Definition add_faults (l : PH_LIST) : Prop := Count l = AllocatedCount l ∧ (AllocatedCount l = 0 ∨ 2 ^ 31 ≤ AllocatedCount l).

#[export] Instance add_faults_dec l : Decision (add_faults l).
Proof. unfold add_faults. apply _. Defined.

Lemma list_add_ok l xs x : list_ok l xs → ¬ add_faults l → ∃ l', PhAddItemList l x = Ok l' ∧ list_ok l' (xs ++ [x]).
Proof.
  intros Hok Hf. pose proof (list_ok_bound _ _ Hok). pose proof (ok_range _ _ Hok). pose proof (ok_count _ _ Hok) as Hc. unfold PhAddItemList, add_faults in *.
  set (l1 := if Count l =? AllocatedCount l then _ else l). assert (list_ok l1 xs ∧ Count l1 = Count l ∧ Count l < AllocatedCount l1) as (Hok1 & Hc1 & Hr).
  { unfold l1. destruct (Z.eqb_spec (Count l) (AllocatedCount l)) as [E|E].
    - assert (u32 (AllocatedCount l * 2) = AllocatedCount l * 2) as -> by (apply u32_small; lia).
      split_and!; [apply list_grow_ok; [done|lia]|done|cbn [AllocatedCount]; lia].
    - split_and!; [done|done|lia]. }
  rewrite Hc1, Hc. destruct (store_end (Items l1) xs [x]) as (cells & -> & Hh & Hl).
  - apply (ok_items _ _ Hok1).
  - pose proof (ok_allocated _ _ Hok1). cbn [length]. lia.
  - eexists. split; [done|]. eapply list_written_ok; [done|done|done|]. pose proof (ok_range _ _ Hok1). rewrite length_app, u32_small by lia. cbn [length]. lia.
Qed.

************

Output the records above in full, with nothing altered.

_RESULT OF THE EXERCISE_:
Definition add_faults (l : PH_LIST) : Prop := Count l = AllocatedCount l ∧ (AllocatedCount l = 0 ∨ 2 ^ 31 ≤ AllocatedCount l).

#[export] Instance add_faults_dec l : Decision (add_faults l).
Proof. unfold add_faults. apply _. Defined.

Lemma list_add_ok l xs x : list_ok l xs → ¬ add_faults l → ∃ l', PhAddItemList l x = Ok l' ∧ list_ok l' (xs ++ [x]).
Proof.
  intros Hok Hf. pose proof (list_ok_bound _ _ Hok). pose proof (ok_range _ _ Hok). pose proof (ok_count _ _ Hok) as Hc. unfold PhAddItemList, add_faults in *.
  set (l1 := if Count l =? AllocatedCount l then _ else l). assert (list_ok l1 xs ∧ Count l1 = Count l ∧ Count l < AllocatedCount l1) as (Hok1 & Hc1 & Hr).
  { unfold l1. destruct (Z.eqb_spec (Count l) (AllocatedCount l)) as [E|E].
    - assert (u32 (AllocatedCount l * 2) = AllocatedCount l * 2) as -> by (apply u32_small; lia).
      split_and!; [apply list_grow_ok; [done|lia]|done|cbn [AllocatedCount]; lia].
    - split_and!; [done|done|lia]. }
  rewrite Hc1, Hc. destruct (store_end (Items l1) xs [x]) as (cells & -> & Hh & Hl).
  - apply (ok_items _ _ Hok1).
  - pose proof (ok_allocated _ _ Hok1). cbn [length]. lia.
  - eexists. split; [done|]. eapply list_written_ok; [done|done|done|]. pose proof (ok_range _ _ Hok1). rewrite length_app, u32_small by lia. cbn [length]. lia.
Qed.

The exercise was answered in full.